NLP is often regarded as some sort of peripheral I/O system, potentially
allowing AGI to communicate, but in itself not part of AGI, not even worth
developing early on. But maybe NLP can be just an aspect of AGI reasoning,
and can be teached as a natural part of AGI training?

I know what you're talking about -- using NL directly as a KR language.
There's a book on it:
http://mitpress.mit.edu/catalog/item/default.asp?ttype=2&tid=3827
where Shapiro (of SNePS) was one of the contributors.

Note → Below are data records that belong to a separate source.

(** ** The promises to the page *)
Section promises.
Context {R : Type} `{RedisStringLaws stored R}.
Context (isValidEd25519PublicKey isValidContract : string → bool).
Context (muxedBase : string → result string string).
Context (keypair_verify : string → string → string → result string bool).
Context (hash : string → string) (sign : Claims → JwtKey → string).
Context (cfg : AuthConfig).
(** An access token tells its subject. *)
Context (subject : string → string) (subject_sign : ∀ c k, subject (sign c k) = sub c).
(** The account for which the refresh token of a digest was drawn. *)
Context (digest_owner : string → string).

Abbreviation canonical := (canonical_key isValidEd25519PublicKey isValidContract muxedBase).
Abbreviation server := (backend isValidEd25519PublicKey isValidContract muxedBase keypair_verify hash sign cfg).
#[local] Existing Instance backend.

(** The account of an address. *)
Definition account (a : string) : string := match canonical a with Ok k => k | Throw _ => a end.
Definition owner (x : string) : string := digest_owner (hash x).

(** Every refresh token is stored for the account it was drawn for. *)
Definition tidy_store (t : Z) (r : R) : Prop :=
  ∀ t' d k rot, t ≤ t' → r_get t' (PREFIX +:+ d) r = Some (SRefresh k rot) → digest_owner d = k.
Definition tidy (t : Z) (w : rworld R) : Prop := tidy_store t (rstate w).

Lemma refresh_ne_nonce d n : PREFIX +:+ d ≠ nonce_key n.
Proof. unfold nonce_key, PREFIX. by apply prefixes_differ. Qed.

Lemma tidy_set t x v ttl r :
  tidy_store t r → (∀ k rot, v = SRefresh k rot → owner x = k) → tidy_store t (r_setex t (refresh_key hash x) v ttl r).
Proof.
  intros Ht Hv t' d k rot Hle Hg. destruct (decide (d = hash x)) as [->|Hne].
  - unfold refresh_key in Hg. rewrite get_setex in Hg by done. case_decide; [|done]. simplify_eq. by apply (Hv k rot).
  - rewrite get_setex_ne in Hg; [by apply (Ht t' d k rot)|]. unfold refresh_key. intros E. apply str_app_inj_l in E. congruence.
Qed.

Lemma tidy_frame now rnd q w : tidy now w →
  match q with ReqVerify a _ _ => owner rnd = account a | ReqRefresh (Some x) => owner rnd = owner x | _ => True end →
  tidy now (server now rnd q w).2.
Proof.
  intros Ht Hd. apply (backend_frame _ _ _ _ hash sign cfg now rnd (tidy_store now) (λ k, owner rnd = k)); [| | | | |done].
  - intros k r Hr t' d w' rot Hle Hg. destruct (decide (k = PREFIX +:+ d)) as [->|Hne]; [by rewrite get_del in Hg|].
    rewrite get_del_ne in Hg by done. by apply (Hr t' d w' rot).
  - intros n v ttl r Hr t' d w' rot Hle Hg. rewrite get_setex_ne in Hg by (intros E; by apply (refresh_ne_nonce d n)).
    by apply (Hr t' d w' rot).
  - intros x k r Hr Hg. apply tidy_set; [done|]. intros k' rot [= <- _]. exact (Hr now (hash x) k false (Z.le_refl _) Hg).
  - intros k ttl r Hk Hr. apply tidy_set; [done|]. by intros k' rot [= <- _].
  - destruct q as [a|a n g|[x|]|x]; try done.
    + intros k Hk. rewrite Hd. unfold account. by rewrite Hk.
    + intros r k Hr Hg. rewrite Hd. exact (Hr now (hash x) k false (Z.le_refl _) Hg).
Qed.

(** A session's tokens. *)
Lemma open_session_tokens now rnd k w :
  ∃ e w', open_session hash sign cfg now rnd k w =
    (Ok {| token := sign (user_claims k (now / 1000)) (currentKey (keys cfg)); Auth.expiresAt := e; Auth.refreshToken := rnd |}, w').
Proof.
  unfold open_session, issue, bind.
  destruct (redis_set_cases (E:=AuthError) now (refresh_key hash rnd) (SRefresh k false) (refresh_ttl cfg) w) as (w1 & -> & _).
  by eexists _, _.
Qed.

IMO, this is not such a good approach.  The reason is that your job is not
only to design the KR, but you have to build additional algorithms *around*
that KR, such as induction, abduction, belief revision, etc.  Think further
ahead! ;)

If you make your KR very close to NL, then you'd have a very hard time
developing algorithms on top of it, even a simple and efficient inference
engine would be a headache.  See, NL is a very irregular language, and you'd
be adding a lot of ugly features to the KR and making it very clumsy.

IMO the KR should be based on FOPL, and we only add features to it when it
is absolutely necessary.  All other stuff should be "add-ons".

There is already a unifying theory of NLP, based on FOPL, proposed by Jerry
Hobbs, which I generally agree with.  Why re-invent the wheel?

To put it simply, there should be a "core logic" which is simple and
well-defined.  NLP would be dealt with as a knowledge-based inference
process.  All we need is a bunch of rules to handle NL.

My major objection with SNePS is that Shapiro added some superficial
features to the logic and made it incompatiable with FOPL.  This is a bad
move IMO.  We should only make *minimal* modifications to FOPL.